The Second Euroacademia International Conference ‘Identities and Identifications: Politicized Uses of Collective Identities’ aims to scrutinize the state of the art in collective identities research, to bring once more into debate the processes of identity making, identity building in both constructivist or de-constructivist dimensions. It is the aim of the Euroacademia conference to open the floor for dynamic multi-dimensional and inter-disciplinary understandings of identities in their historic formation or in the way they shape the present and future of organizations or communities.

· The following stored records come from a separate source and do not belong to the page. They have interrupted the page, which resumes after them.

(** * HFTBackTester (mm_bt): deterministic ingest, event log, replay.

    A shallow embedding of the deterministic core of the [mm_bt] package
    and the properties its specification states about it.

    Conventions of the embedding:
    - a Python [int] is a [Z]; the 64-bit and 32-bit limits of the on-disk
      format are written out where the code checks or packs them;
    - [bytes] is [list byte]; [struct.pack]/[struct.unpack] with a ["<"]
      format are little-endian encoders over that list;
    - a raised exception is the [Raise] case of [result]; where an object
      keeps the mutations made before the exception (the book, the
      quarantine sink, a generator that already yielded), the state is
      returned next to the outcome;
    - a [dict] is a [gmap]; a [list]/[tuple] is a [list];
    - [decimal.Decimal] is the triple (sign, coefficient, exponent) of the
      General Decimal Arithmetic model, with the context
      [Context(prec=50, rounding=ROUND_HALF_EVEN)] of [decimal_ctx.py]. *)

From Stdlib Require Import ZArith Zpow_facts QArith Qpower Lia.
From Stdlib Require Import List String Ascii.
From Stdlib.Strings Require Import Byte.
From Stdlib Require Import DecimalString.
From stdpp Require Import base option list sorting gmap strings.
Import ListNotations.

Open Scope Z_scope.

(* ================================================================== *)
(** * Part I: the embedding                                            *)
(* ================================================================== *)

(** ** [core/errors.py] and the exception outcomes of library calls *)

Module errors.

Euroacademia aims to bring together a wide network of academics, researchers, practitioners and activists that are willing to share and open to debate their research on identity related topics. Disciplinary, trans and inter-disciplinary approaches, methodological assessments and recommendations, single case studies or cross-sectional analyses, reflective essays, experience sharing or works addressing new puzzles are all welcomed.
Participant’s Profile
The conference is addressed to academics, researchers and professionals with a particular interest related to the topic of collective identities from all parts of the world. Senior and junior researchers are equally welcomed. As the nature of the conference is intended to be multidisciplinary in nature, different academic backgrounds are welcomed.
Post-graduate students, doctoral candidates and young researchers are welcomed to submit an abstract. Representatives of INGOs, NGOs, Think Tanks and activists willing to present their work or projects with impact on or influenced by specific understandings of identities are welcomed as well to submit abstracts of their contributions.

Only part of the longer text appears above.